Through rigorous experimentation and analysis, we obtained competitive results, underscoring the efficacy of PMAT in extracting discriminative features from the input signals. Our findings demonstrate that PMAT-equipped 2D-CNN models achieve commendable performance in classifying heartbeats from both the MIT-BIH and INCART databases.

In addition to evaluating PMAT’s performance in isolation, we conducted a comparative study with established transforms such as CWT and STFT. This comparative analysis provided valuable insights into the relative strengths and weaknesses of each method. Notably, our results indicate that PMAT performs on par with CWT while exhibiting a slight advantage over STFT in terms of classification accuracy and feature extraction capabilities.

Overall, our research highlights the promising potential of PMAT as a versatile tool for signal processing and classification tasks, particularly in the domain of biomedical signal analysis. The integration of PMAT into 2D-CNN frameworks opens up exciting avenues for further exploration and applications in various fields requiring robust and efficient signal processing techniques.

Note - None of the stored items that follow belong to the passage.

Definition set_service (m : Machine) (name : string) (st : option svcState) : Machine :=
  {| ma_services := partial_alter (fun _ => st) name (ma_services m); ma_logs := ma_logs m; ma_time := ma_time m |}.
Definition set_logs (m : Machine) (logs : gset string) : Machine :=
  {| ma_services := ma_services m; ma_logs := logs; ma_time := ma_time m |}.
Definition status (m : Machine) (name : string) : result Status :=
  match ma_services m !! name with
  | Some st => Ok {| st_State := st; st_Accepts := 5 |}
  | None => Err (Errorf "The specified service does not exist as an installed service.")
  end.

#[local] Instance machine : ServiceManager Machine.
Proof.
  refine {| mgr := unit; svc := string;
    mgr_Connect := fun m => (Ok tt, m); mgr_Disconnect := fun _ m => m;
    mgr_OpenService := fun _ name m => ((try _ := status m name in Ok name), m);
    mgr_CreateService := fun _ name _ _ _ m => (Ok name, set_service m name (Some Stopped));
    svc_Close := fun _ m => m;
    svc_SetRecoveryActions := fun _ _ _ m => (Some (Errorf "not supported"), m);
    svc_Delete := fun s m => (None, set_service m s None);
    svc_Start := fun s m => (None, set_service m s (Some Running));
    svc_Control := fun s _ m => (Ok {| st_State := StopPending; st_Accepts := 0 |},
                                 set_service m s (Some (if decide (s = "stuck") then StopPending else Stopped)));
    svc_Query := fun s m => (status m s, m);
    eventlog_InstallAsEventCreate := fun name _ m =>
      if decide (name ∈ ma_logs m) then (Some (Errorf "registry key already exists"), m) else (None, set_logs m ({[name]} ∪ ma_logs m));
    eventlog_Remove := fun name m => (None, set_logs m (ma_logs m ∖ {[name]}));
    os_IsMissing := fun path _ => bool_decide (path = "C:\none.yaml");
    win_Abs := fun path => Ok ("C:\" +:+ path);
    clock := ma_time;
    time_Sleep := fun d m => {| ma_services := ma_services m; ma_logs := ma_logs m; ma_time := ma_time m + d |} |}.
  - done.
  - done.
Defined.

Definition fresh : Traced Machine wevent :=
  {| ds_world := {| ma_services := ∅; ma_logs := ∅; ma_time := 0 |}; ds_log := [] |}.

(** A life: installed, started, stopped within one round, removed without a trace. *)
Example install_and_remove :
  let run {A} (m : M (Traced Machine wevent) A) s := m s in
  let '(r1, s1) := win_Install "" "sql-proxy.exe" "c.yaml" fresh in
  let '(r2, s2) := win_Start "" s1 in
  let '(r3, s3) := win_Status "" s2 in
  let '(r4, s4) := win_Stop 61 "" s3 in
  let '(r5, s5) := win_Uninstall "" s4 in
  let '(r6, s6) := win_Status "" s5 in
  ((r1, r2, r3), (r4, r5, r6)) =
    ((Some (Ok ["Service 'sql-proxy' installed successfully"; "Start with: sc start sql-proxy"]),
      Some (Ok ["Service 'sql-proxy' started successfully"]), Some (Ok "running")),
     (Some (Ok (Some ["Service 'sql-proxy' stopped successfully"])),
      Some (Ok ["Service 'sql-proxy' uninstalled successfully"]), Some (Ok "not installed"))) /\
  ma_services (ds_world s6) = ∅ /\ ma_logs (ds_world s6) = ∅ /\ queries (ds_log s4) = 2%nat.
Proof. by vm_compute. Qed.

(** The event log of an earlier service is in the way: the new service is deleted again. *)
Example install_undone :
  let s := {| ds_world := {| ma_services := ∅; ma_logs := {["x"]}; ma_time := 0 |}; ds_log := [] |} in
  let '(r, s') := win_Install "x" "sql-proxy.exe" "c.yaml" s in
  r = Some (Err (Wrapf "failed to setup event log: " (Errorf "registry key already exists") "")) /\
  ma_services (ds_world s') = ∅ /\ created (ds_log s') = ["x"] /\ deleted (ds_log s') = ["x"].
Proof. by vm_compute. Qed.

(** Restart of a service that does not stop: the loop gives up, and the service is
    started while it is still stopping. *)
Definition hanging : Traced Machine wevent :=
  {| ds_world := {| ma_services := {["stuck" := Running]}; ma_logs := ∅; ma_time := 7 |}; ds_log := [] |}.

Example stuck_service : (win_Stop 61 "stuck" hanging).1 = Some (Err (Errorf "timeout waiting for service to stop")) /\
  (win_Restart 61 "stuck" hanging).1 = Some (Ok ["Service 'stuck' started successfully"]) /\
  queries (ds_log (win_Stop 61 "stuck" hanging).2) = 61%nat.
Proof. by vm_compute. Qed.
(* ===== verification/RateConc.v ===== *)
(** * internal/ratelimit under concurrency

    [RateLimit] takes each call as one step on a limiter whose pools hold their buckets.
    Here pools and buckets are objects that goroutines hold pointers to, and a step is
    what happens between taking and releasing a lock, or one call on a bucket: a pool is
    looked up under the read lock and made under the write lock if it is still missing,
    a bucket likewise, and buckets are touched, reserved from and given back to without
    any lock while clean-ups and resets drop them. *)
From S2P Require Import Prelude GoStrings Goroutines RateLimit.

Section Conc.
Context {Ctx : Type} `{UnicodeTables, TokenBucket, KeyEngine Ctx}.

(** ** Memory *)

(** What is done to a bucket. *)
Inductive use := UReserve (now : Z) | UCancel (r : reservation) (now : Z).

(** A bucket, with its history: the pool and the key it was made for, what was done to
    it, and whether a clean-up or a reset has dropped it from its pool. *)
Record cell := { ce_bucket : bucket; ce_pool : nat; ce_key : string; ce_uses : list use; ce_dropped : bool }.

(** A pool; its buckets are addresses. *)
Record pool := {
  po_name : string; po_rps : Z; po_burst : Z; po_template : string;
  po_buckets : gmap string nat; po_lastClean : Z; po_cleanEvery : Z;
}.

Record memory := {
  me_pools : list pool; me_cells : list cell;
  me_named : gmap string nat; me_inline : gmap string nat;
  me_TotalAllowed : Z; me_TotalDenied : Z; me_metrics : gmap string PoolMetrics;
}.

Future research should focus on optimizing PMAT parameters for various signal types, conducting comparative studies against established transforms, exploring applications in tasks such as denoising and classification, extending to multimodal data, implementing real-time solutions, assessing robustness, and exploring novel applications in fields like biomedical signal analysis and environmental monitoring. However, the implementation of a real-time tool requires an efficient R peak detection algorithm, as most existing solutions, including ours, rely on R peaks that are manually annotated by experts and provided within the studied databases. Although several algorithms exist for this task, we have not yet evaluated them across different databases. As part of our future work, we plan to study existing R peak detectors or explore the possibility of implementing a new one.